Monday, November 17, 2008

Just...

I truly don't know why or what i am going to write. I mean sure I know how I feel-'terrible' but how to express the feeling without explaining the reason is the problem. I wish that I could do something about it but this is the one of the few times that I do not have control over how things are going to turn out.

I wish someone could tell me where should I go to find the solution. I do not know how much I can sustain this condition. See the problem is that I am a man of action. I play on my instinct and they have never failed me as of now so my faith in them is huge. And now all I am doing is waiting for someone else to take a decision. This 'someone' needs time to take the decision which I totally understand but my instinct is shrieking like a werewolf that wait is a waste as the result is already leaked. It knows that the result will be negative; the worst part is that my instinct says that it is for the good of both the parties and my conscience agrees with it.

Free-will is what make us take decision, isn't it? I am not taking any action because if I take the decision then the other person's free-will is lost. But if I do not take decision thinking so then my free-will is lost. I do not know what to do- confused as I am. May be I should trust my instinct and conscience but my conscience loves me and is biased towards me.

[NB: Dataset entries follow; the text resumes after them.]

Lemma hoare_scanInlineTableStart : hoare running scanInlineTableStart scanned.
Proof. unfold scanInlineTableStart. scan_auto. Qed.

Lemma hoare_scanFloatFraction : hoare running scanFloatFraction scanned.
Proof. unfold scanFloatFraction. pose proof hoare_setFloatValue. scan_auto. Qed.

Lemma hoare_scanFloatExponent : hoare running scanFloatExponent scanned.
Proof. unfold scanFloatExponent. pose proof hoare_setFloatValue. scan_auto. Qed.

Lemma hoare_scanFloatExponentSign : hoare running scanFloatExponentSign scanned.
Proof. unfold scanFloatExponentSign. scan_auto. Qed.

Lemma hoare_scanNumber : hoare running scanNumber scanned.
Proof. unfold scanNumber. pose proof hoare_setIntegerValue. scan_auto. Qed.

Lemma hoare_scanNumberStart : hoare running scanNumberStart scanned.
Proof. unfold scanNumberStart. scan_auto. Qed.

Lemma hoare_scanStringStart : hoare running scanStringStart scanned.
Proof. unfold scanStringStart. scan_auto. Qed.

Lemma hoare_scanLiteralStart : hoare running scanLiteralStart scanned.
Proof. unfold scanLiteralStart. scan_auto. Qed.

Lemma hoare_scanArrayValue : hoare running scanArrayValue scanned.
Proof. unfold scanArrayValue. scan_auto. Qed.

Lemma hoare_scanArrayStart : hoare running scanArrayStart scanned.
Proof.
  unfold scanArrayStart.
  assert (well_typed (VArray true [])).
  { constructor; [constructor| |done]. intros x y Hx. by apply elem_of_nil in Hx. }
  scan_auto.
Qed.

Lemma hoare_scanArrayEnd : hoare running scanArrayEnd scanned.
Proof. unfold scanArrayEnd. pose proof hoare_pop_set. scan_auto. Qed.

Lemma hoare_scanValue : hoare running scanValue scanned.
Proof. unfold scanValue. scan_auto. Qed.

Lemma hoare_scanDateValue s : hoare running (scanDateValue s) scanned.
Proof. unfold scanDateValue. scan_auto. Qed.

Lemma hoare_scanDateTimeEnd : hoare running scanDateTimeEnd scanned.
Proof.
  unfold scanDateTimeEnd, scanDateEnd. pose proof hoare_scanDateValue. scan_auto.
Qed.

Lemma hoare_scanDateTimeFraction : hoare running scanDateTimeFraction scanned.
Proof. unfold scanDateTimeFraction. scan_auto. Qed.

Lemma hoare_scanDateTime : hoare running scanDateTime scanned.
Proof. unfold scanDateTime. pose proof hoare_scanDateValue. scan_auto. Qed.

Lemma hoare_scanNumberOrDate : hoare running scanNumberOrDate scanned.
Proof. unfold scanNumberOrDate. scan_auto. Qed.

Lemma hoare_scanFieldAssign : hoare running scanFieldAssign scanned.
Proof. unfold scanFieldAssign. scan_auto. Qed.

Lemma hoare_scanBareKey : hoare running scanBareKey scanned.
Proof. unfold scanBareKey. scan_auto. Qed.

Lemma hoare_scanKeyEnd : hoare running scanKeyEnd scanned.
Proof. unfold scanKeyEnd. scan_auto. Qed.

Lemma hoare_scanTableField : hoare running scanTableField scanned.
Proof. unfold scanTableField. scan_auto. Qed.


(** ** C5: leading zeros of integers *)


Lemma hoare_call s : hoare running (call s) scanned.
Proof.
  destruct s; simpl; try unfold scanDateEnd;
    auto using hoare_scanByte, hoare_scanDigit, hoare_scanConsumeSpaceOrNewline,
      hoare_scanRecord, hoare_scanEscapedRune, hoare_scanLiteral,
      hoare_scanMultiLineLiteral, hoare_scanMultiLineString, hoare_scanComment,
      hoare_scanArrayTableEnd, hoare_scanTableEnd, hoare_scanTableStart,
      hoare_scanString, hoare_scanTableNameString, hoare_scanTableNameStart,
      hoare_scanTableNameInside, hoare_scanTableNameEnd, hoare_scanTop,
      hoare_scanTopEnd, hoare_scanInlineTableFieldEnd, hoare_scanInlineTableStart,
      hoare_scanFloatFraction, hoare_scanFloatExponent, hoare_scanFloatExponentSign,
      hoare_scanNumber, hoare_scanNumberStart, hoare_setStringValue,
      hoare_scanStringStart, hoare_scanLiteralStart, hoare_scanArrayValue,
      hoare_scanArrayStart, hoare_scanArrayEnd, hoare_scanValue,
      hoare_scanDateValue, hoare_scanDateTimeEnd, hoare_scanDateTimeFraction,
      hoare_scanDateTime, hoare_scanNumberOrDate, hoare_scanFieldAssign,
      hoare_scanBareKey, hoare_scanKeyEnd, hoare_scanTableField.
Qed.

Lemma hoare_turn s : hoare running (turn s) scanned.
Proof.
  unfold turn. eapply hoare_bind; [apply hoare_neutral, neutral_clearBackups|].
  intros ?. apply hoare_call.
Qed.

Lemma scanned_Some s p : scanned (Some s) p → running p.
Proof. intros [Ht He]. split; [done|]. by apply He. Qed.

Lemma loop_tree_ok fuel : ∀ s p p',
  scanned s p → loop fuel s p = Some (Ret tt p') → tree_ok p'.
Proof.
  induction fuel as [|fuel IH]; intros s p p' Hs; destruct s as [s|]; simpl;
    try done; try by (intros [= <-]; apply Hs).
  pose proof (hoare_turn s p (scanned_Some _ _ Hs)) as Ht.
  destruct (turn s p) as [s' p1| |]; [|done..]. by apply IH.
Qed.

Lemma running_newParser data : running (newParser (newTable false) data).
Proof.
  split; [|done]. split_and!; simpl.
  - apply well_typed_newTable.
  - by eexists.
  - by repeat constructor.
Qed.

(** The tree of a successful parse is well typed, and its root is a table
    that is not implicit. *)
Lemma parse_well_typed fuel data t :
  parse fuel data = Some (Tree t) → well_typed t ∧ is_root t.
Proof.
  unfold parse.
  destruct (loop _ _ _) as [[[] p| |]|] eqn:Hl; try done.
  eapply loop_tree_ok in Hl; [|apply running_scanned, running_newParser].
  destruct (err p); intros [= <-]. destruct Hl as (? & ? & _). done.
Qed.

Lemma well_typed_inside v t : well_typed t → inside v t → well_typed v.
Proof.
  intros Ht Hin. induction Hin as [|c l x Hx Hin IH|im m k x Hk Hin IH]; [done|..].
  - apply IH. apply well_typed_array_inv in Ht as (Hall & _).
    rewrite Forall_forall in Hall. auto.
  - apply IH. eauto using well_typed_table_inv.
Qed.
(** C4. A freshly issued, unexpired reset token redeems exactly once.
    For an existing User [e], with the token [T] that
    [password_reset_request] just returned (fresh: the generator has not
    produced it before) and unexpired -- the clock's reading at the
    check is not after the [expires_at] that the store holds for [T],
    which is the written one cut to the millisecond: the first [password_reset_confirm(T, new_pw)] returns ok and the User
    found for [e] now stores [hash(new_pw)]; a second confirm with the
    same token, right after, fails with InvalidToken (400) and changes no
    password. *)
Theorem fresh_token_redeems_exactly_once (e new_pw other_pw : string) (w : World) :
  store_ok w -> issued_by_uuid4 urandom16 w -> next_uuid_is_new urandom16 w ->
  (exists u, u ∈ users w /\ User.email u.2 = e) ->
  let T := UUID.uuid4_hex (urandom16 (entropy_reads w)) in
  let r0 := password_reset_request (PasswordResetRequest.mk e) w in
  (exists rec, coll_find_one (by_unused_token T) (reset_tokens r0.2) = Some rec
               /\ (clock (clock_reads r0.2)
                   <= Datetime.as_stored (PasswordResetToken.expires_at rec.2))%Z) ->
  let r1 := password_reset_confirm (PasswordResetConfirm.mk T new_pw) r0.2 in
  let r2 := password_reset_confirm (PasswordResetConfirm.mk T other_pw) r1.2 in
  json_get "preview_token" (http_body r0.1) = Some (JStr T)
  /\ r1.1 = Return reset_ok_body
  /\ (exists u, coll_find_one (by_email e) (users r1.2) = Some u
                /\ User.hashed_password u.2 = hash_password new_pw)
  /\ r2.1 = Raise InvalidToken
  /\ http_status r2.1 = 400%Z
  /\ users r2.2 = users r1.2.
Proof.
  intros Hok Hissued Hnew Hu T r0 (rec & Hrec & Hle) r1 r2.
  destruct (redeem_issued_token e new_pw w Hok Hissued Hnew Hu)
    as (Hreq & Hfind & Hredeem & _).
  fold T in Hreq, Hfind, Hredeem. fold r0 in Hfind.
  rewrite Hfind in Hrec. injection Hrec as <-.
  assert (clock (3 + clock_reads w) <= clock (clock_reads w) + Datetime.hours 1)%Z as Hle'.
  { subst r0. rewrite Hreq in Hle. exact (Z.le_trans _ _ _ Hle (as_stored_le _)). }
  specialize (Hredeem Hle').
  apply by_email_elem in Hu as [u0 E].
  assert (r2 = (Raise InvalidToken, r1.2)) as Hr2.
  { subst r2. apply confirm_run_invalid. subst r1 r0. rewrite Hredeem. simpl.
    apply coll_find_one_None. apply no_match_snoc.
    - by apply fresh_token_no_match.
    - intros [_ Hused]. discriminate Hused. }
  rewrite Hr2. subst r1 r0. rewrite Hredeem, Hreq. simpl.
  split; [done|]. split; [done|]. split; [|done].
  eexists. split; [by apply find_after_password_update|done].
Qed.

(** C7. [password_reset_confirm] replaces the credential that [login]
    verifies.  For an existing User [e], once [password_reset_request]
    has returned a (fresh) token [T] and
    [password_reset_confirm(T, new_pw)] has succeeded, [login] with a
    password whose digest differs from that of [new_pw] -- the old
    password -- fails with 401, and [login] with [new_pw] succeeds. *)
Theorem reset_replaces_login_credential (e old_pw new_pw : string) (w : World) :
  store_ok w -> issued_by_uuid4 urandom16 w -> next_uuid_is_new urandom16 w ->
  (exists u, u ∈ users w /\ User.email u.2 = e) ->
  hash_password old_pw <> hash_password new_pw ->
  let r0 := password_reset_request (PasswordResetRequest.mk e) w in
  forall T, json_get "preview_token" (http_body r0.1) = Some (JStr T) ->
  let r1 := password_reset_confirm (PasswordResetConfirm.mk T new_pw) r0.2 in
  r1.1 = Return reset_ok_body ->
  let r2 := login (LoginRequest.mk e old_pw) r1.2 in
  let r3 := login (LoginRequest.mk e new_pw) r2.2 in
  r2.1 = Raise InvalidCredentials
  /\ http_status r2.1 = 401%Z
  /\ exists token name, r3.1 = Return (login_ok_body token e name).
Proof.
  intros Hok Hissued Hnew Hu Hdiff r0 T HT r1 Hr1 r2 r3.
  destruct (redeem_issued_token e new_pw w Hok Hissued Hnew Hu)
    as (Hreq & _ & Hredeem & Hexpired).
  assert (T = UUID.uuid4_hex (urandom16 (entropy_reads w))) as ->.
  { subst r0. rewrite Hreq in HT. simpl in HT. by injection HT. }
  destruct (decide (clock (3 + clock_reads w)
                    <= clock (clock_reads w) + Datetime.hours 1)%Z) as [Hle|Hgt].
  2: { subst r1 r0. rewrite Hexpired in Hr1 by lia. discriminate. }
  specialize (Hredeem Hle).
  apply by_email_elem in Hu as [u0 E].
  pose proof (find_after_password_update e (hash_password new_pw)
                (clock (4 + clock_reads w)) _ _ E) as Hfind.
  assert (r2 = (Raise InvalidCredentials, r1.2)) as Hr2.
  { subst r2. eapply login_run_wrong.
    - subst r1 r0. rewrite Hredeem. simpl. exact Hfind.
    - simpl. congruence. }
  split; [by rewrite Hr2|]. split; [by rewrite Hr2|].
  subst r3. rewrite Hr2. simpl.
  assert (coll_find_one (by_email e) (users r1.2) = Some (u0.1, User.set_password
             (hash_password new_pw) (clock (4 + clock_reads w)) u0.2)) as Hfind'.
  { subst r1 r0. rewrite Hredeem. simpl. exact Hfind. }
  rewrite (login_run_ok (LoginRequest.mk e new_pw) r1.2 _ Hfind') by done.
  simpl. do 2 eexists. f_equal. f_equal.
  apply coll_find_one_elem in E as [_ He]. exact He.
Qed.
End Routes.

(** ** hash_password *)



(** ** The claims at concrete inputs *)

(** Every reading of the boundary clock, and the expiry an hour after it,
    is a whole number of milliseconds: the store keeps it as written. *)
Lemma boundary_clock_stored n :
  Datetime.as_stored (boundary_clock n) = boundary_clock n
  /\ Datetime.as_stored (boundary_clock n + Datetime.hours 1)
     = (boundary_clock n + Datetime.hours 1)%Z.
Proof.
  unfold boundary_clock, Datetime.hours.
  split; apply as_stored_millis.
  - replace (63929382120123000 + 1200000000 * Z.of_nat n)%Z
      with ((63929382120123 + 1200000 * Z.of_nat n) * 1000)%Z by lia.
    apply Z.mod_mul. lia.
  - replace (63929382120123000 + 1200000000 * Z.of_nat n + 1 * 3600 * 1000000)%Z
      with ((63929382120123 + 1200000 * Z.of_nat n + 3600000) * 1000)%Z by lia.
    apply Z.mod_mul. lia.
Qed.

Lemma ids_ok_nil {A} n : ids_ok n ([] : list (nat * A)).
Proof. split; constructor. Qed.

Lemma store_ok_scenario_registered : store_ok scenario_registered.
Proof. apply store_ok_serve, store_ok_empty. Qed.

Lemma store_ok_scenario_issued : store_ok scenario_issued.
Proof. apply store_ok_route, store_ok_scenario_registered. Qed.

Lemma scenario_registered_tokens : reset_tokens scenario_registered = [].
Proof. vm_compute. reflexivity. Qed.

Lemma scenario_registered_entropy : entropy_reads scenario_registered = 0%nat.
Proof. vm_compute. reflexivity. Qed.

Lemma scenario_issued_entropy : entropy_reads scenario_issued = 1%nat.
Proof. vm_compute. reflexivity. Qed.

Lemma issued_scenario_registered : issued_by_uuid4 scenario_urandom scenario_registered.
Proof. intros d Hd. rewrite scenario_registered_tokens in Hd. inversion Hd. Qed.

Lemma issued_scenario_issued : issued_by_uuid4 scenario_urandom scenario_issued.
Proof. apply (issued_by_uuid4_route ∅), issued_scenario_registered. Qed.

Lemma new_uuid_scenario_registered : next_uuid_is_new scenario_urandom scenario_registered.
Proof. intros k Hk. rewrite scenario_registered_entropy in Hk. lia. Qed.

Lemma new_uuid_scenario_issued : next_uuid_is_new scenario_urandom scenario_issued.
Proof.
  intros k Hk. rewrite scenario_issued_entropy in *.
  assert (k = 0%nat) as -> by lia. vm_compute. discriminate.
Qed.

Lemma registered_scenario_user :
  exists u, u ∈ users scenario_registered /\ User.email u.2 = "a@x.com".
Proof.
  exists (0%nat, User.mk "a@x.com" None (Main.hash_password ∅ "p1")
                   (scenario_clock 0) (scenario_clock 1)).
  split; [|reflexivity].
  assert (users scenario_registered
          = [(0%nat, User.mk "a@x.com" None (Main.hash_password ∅ "p1")
                       (scenario_clock 0) (scenario_clock 1))]) as ->
    by (vm_compute; reflexivity).
  apply list_elem_of_here.
Qed.

Lemma registered_scenario_issued_user :
  exists u, u ∈ users scenario_issued /\ User.email u.2 = "a@x.com".
Proof.
  destruct registered_scenario_user as (u & Hu & He).
  destruct (emails_persist_route ∅ scenario_clock scenario_urandom
              (Main.PostForgot (PasswordResetRequest.mk "a@x.com")) _ u Hu)
    as (u' & Hu' & He').
  exists u'. split; [exact Hu'|congruence].
Qed.

(** C1 at work: the token of the scenario is redeemed by the third rule. *)
Lemma password_reset_confirm_state_machine_witness :
  store_ok scenario_issued
  /\ (Main.password_reset_confirm ∅ scenario_clock
        (PasswordResetConfirm.mk scenario_token "p2") scenario_issued).1
     = Return reset_ok_body
  /\ confirm_reset_spec ∅ scenario_clock
       (PasswordResetConfirm.mk scenario_token "p2") scenario_issued
       (Main.password_reset_confirm ∅ scenario_clock
          (PasswordResetConfirm.mk scenario_token "p2") scenario_issued).
Proof.
  split; [exact store_ok_scenario_issued|]. split; [vm_compute; reflexivity|].
  exact (password_reset_confirm_state_machine ∅ scenario_clock
           (PasswordResetConfirm.mk scenario_token "p2") scenario_issued
           store_ok_scenario_issued).
Defined.
(** * hugo-manager: the process supervisor and log broadcaster

    A shallow embedding of [internal/hugo/manager.go]: the [Manager] that
    starts, stops and restarts the Hugo server process, keeps a bounded
    buffer of recent log entries and fans every entry out to the
    subscribed channels.

    Go values that are shared by reference are kept in explicit stores:
    the backing arrays of [[]LogEntry] slices and the buffered channels
    handed out by [Subscribe].  Every method of the manager is a command
    of a small state-and-panic monad over that world; what the operating
    system answers to a call ([cmd.Start], [Process.Kill], [cmd.Wait]) is
    an argument of the command.  The methods and the bodies of the
    goroutines are modelled one call at a time (the mutexes of the source
    make the guarded sections atomic; interleavings of whole calls are
    obtained by sequencing commands).  The clock of the world moves only
    between calls and in [time.Sleep]. *)

From Stdlib Require Import ZArith String Ascii List Lia DecimalString.
From stdpp Require Import base list strings gmap.

Open Scope Z_scope.

(* ===================================================================== *)
(** * Strings as Go sees them *)
(* ===================================================================== *)

(** A Go [string] is a sequence of bytes; [String.string] is a sequence of
    8-bit characters.  [len] returns a Go [int]. *)
Definition len (s : string) : Z := Z.of_nat (String.length s).

(** [s[i:j]] for [0 <= i <= j <= len(s)], the only way the source uses
    it. *)
Definition str_slice (s : string) (i j : Z) : string :=
  String.substring (Z.to_nat i) (Z.to_nat (j - i)) s.

(** [fmt.Sprintf("%d", n)] *)
Definition Sprintf_d (n : Z) : string :=
  NilZero.string_of_int (Z.to_int n).

(** The body of the [for] loop of [containsAt], for the iterations that
    are left: [i] is the loop variable and [rem] counts the iterations
    for which [i <= len(s)-len(substr)] still holds. *)
Fixpoint containsAt_loop (rem : nat) (i : Z) (s substr : string) : bool :=
  match rem with
  | O => false
  | S rem' =>
      if String.eqb (str_slice s i (i + len substr)) substr then true
      else containsAt_loop rem' (i + 1) s substr
  end.

(** [func containsAt(s, substr string) bool]: [i] runs from [0] while
    [i <= len(s)-len(substr)], that is [len(s)-len(substr)+1] times when
    that number is positive and not at all otherwise. *)
Definition containsAt (s substr : string) : bool :=
  containsAt_loop (Z.to_nat (len s - len substr + 1)) 0 s substr.

(** [func contains(s, substr string) bool] *)
Definition contains (s substr : string) : bool :=
  (len s >=? len substr) &&
  (String.eqb s substr || ((len s >? 0) && containsAt s substr)).

(** The standard containment predicate, as the claim words it: [substr]
    occurs as a contiguous run of [s]. *)
Definition is_substring (substr s : string) : Prop :=
  exists pre post : string, s = pre +:+ substr +:+ post.

(* ===================================================================== *)
(** * Data model *)
(* ===================================================================== *)

(** [type Status string] with its four constants. *)
Inductive Status : Type :=
| StatusStopped
| StatusStarting
| StatusRunning
| StatusError.

Definition Status_string (s : Status) : string :=
  match s with
  | StatusStopped => "stopped"
  | StatusStarting => "starting"
  | StatusRunning => "running"
  | StatusError => "error"
  end.

#[global] Instance Status_eq_dec : EqDecision Status.
Proof. solve_decision. Defined.

(** [config.HugoConfig] *)
Record HugoConfig : Type := {
  Port : Z;
  AutoStart : bool;
  AdditionalArgs : list string;
  DisableFastRender : bool
}.

(** [LogEntry]; [Time] is a point on the clock of the world, in
    nanoseconds.  The field [Type] of the source is [Type_] here. *)
Record LogEntry : Type := {
  Time : Z;
  Message : string;
  Type_ : string
}.

(** The zero value of [LogEntry], which fills freshly made arrays. *)
Definition zeroEntry : LogEntry :=
  {| Time := 0; Message := ""; Type_ := "" |}.
(** *** [NewConfig]

    The environment and what [ReadInConfig] finds are inputs. *)

Definition NewConfig (k : Utils.Constants) (env : gmap string Value)
    (file : ConfigFile) : Proc.t Configuration :=
  let v := setConfigDefaults k Viper.New in
  let v := Viper.mk (defaults v) (config v) env in
  v <~ match file with
       | FileParsed kv => Proc.ret (Viper.mk (defaults v) kv (envs v))
       | FileNotFound =>
           Proc.Infof "Configuration file not detected. Initializing with default values and environment variable overrides." [] ;;;
           Proc.ret v
       | FileDefective err =>
           Proc.Fatalf "Configuration file could not be read: %v" [Proc.AStr err]
       end ;;
  match Unmarshal v with
  | Some cfg => Proc.ret cfg
  | None => Proc.Fatalf "Failed to unmarshal config: %v" []
  end.

(** *** The [validateAndLog] methods

    A double quote inside a Go message is written as a single quote. *)

Local Open Scope Z_scope.

Definition Log_validateAndLog (cfg : Log) : Proc.t unit :=
  Proc.Infof "config.log.level: %s" [Proc.AStr (Level cfg)].

Definition RateLimiting_validateAndLog (cfg : RateLimiting) : Proc.t unit :=
  Proc.Infof "config.rate_limiter.enabled: %t" [Proc.ABool (Enabled cfg)] ;;;
  Proc.Infof "config.rate_limiter.num_requests: %d"
    [Proc.AInt (MaxRequestsPerSecond cfg)].

Definition RequestLimits_validateAndLog (cfg : RequestLimits) : Proc.t unit :=
  Proc.Infof "config.request_limits.allow_setting_keys: %v"
    [Proc.ABool (AllowSettingKeys cfg)] ;;;
  (if MaxTTLSeconds cfg >=? 0
   then Proc.Infof "config.request_limits.max_ttl_seconds: %d"
          [Proc.AInt (MaxTTLSeconds cfg)]
   else Proc.Fatalf
          "invalid config.request_limits.max_ttl_seconds: %d. Value cannot be negative."
          [Proc.AInt (MaxTTLSeconds cfg)]) ;;;
  (if MaxSize cfg >=? 0
   then Proc.Infof "config.request_limits.max_size_bytes: %d"
          [Proc.AInt (MaxSize cfg)]
   else Proc.Fatalf
          "invalid config.request_limits.max_size_bytes: %d. Value cannot be negative."
          [Proc.AInt (MaxSize cfg)]) ;;;
  (if MaxNumValues cfg >=? 0
   then Proc.Infof "config.request_limits.max_num_values: %d"
          [Proc.AInt (MaxNumValues cfg)]
   else Proc.Fatalf
          "invalid config.request_limits.max_num_values: %d. Value cannot be negative."
          [Proc.AInt (MaxNumValues cfg)]).

Definition Compression_validateAndLog (cfg : Compression) : Proc.t unit :=
  if String.eqb (CType cfg) CompressionNone
     || String.eqb (CType cfg) CompressionSnappy
  then Proc.Infof "config.compression.type: %s" [Proc.AStr (CType cfg)]
  else Proc.Fatalf
         "invalid config.compression.type: %s. It must be 'none' or 'snappy'"
         [Proc.AStr (CType cfg)].

Definition InfluxMetrics_validateAndLog (m : InfluxMetrics) : Proc.t unit :=
  (if String.eqb (InfluxHost m) ""
   then Proc.Fatalf "Despite being enabled, influx metrics came with no host info: config.metrics.influx.host = ''." []
   else Proc.ret tt) ;;;
  (if String.eqb (Database m) ""
   then Proc.Fatalf "Despite being enabled, influx metrics came with no database info: config.metrics.influx.database = ''." []
   else Proc.ret tt) ;;;
  (if String.eqb (Measurement m) ""
   then Proc.Fatalf "Despite being enabled, influx metrics came with no measurement info: config.metrics.influx.measurement = ''." []
   else Proc.ret tt) ;;;
  Proc.Infof "config.metrics.influx.host: %s" [Proc.AStr (InfluxHost m)] ;;;
  Proc.Infof "config.metrics.influx.database: %s" [Proc.AStr (Database m)] ;;;
  Proc.Infof "config.metrics.influx.measurement: %s" [Proc.AStr (Measurement m)] ;;;
  Proc.Infof "config.metrics.influx.align_timestamps: %v"
    [Proc.ABool (AlignTimestamps m)].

I am sorry; I guess I forgot to tell you that my conscience lives outside me. Something like in the fairy tales where the life of the evil demon lives in the parrot. Nevertheless, one thing is sure that pain is what is written in my future for sometime now. If I wait and the result comes out as my instinct predicts then I will be broken (well, almost broken; I am pretty tough emotionally). Again, waiting two months for a decision is already killing me. The decision, if is taken by me then it will give pain to both of us.

Everything I have written is quite incoherent I know but bear with me as I am not in my complete senses- without booze- and my emotions are practically on a roller coaster ride. Love, Hate, Pain, Sadness, Thrill, Joy (no, not joy), suffering all are coming and going. I never thought that I will be in such a condition when this incident really arises but then when is life predictable. I have always maintained that I like this about life and I will still say that it is good that life provides us with so many twists and turns.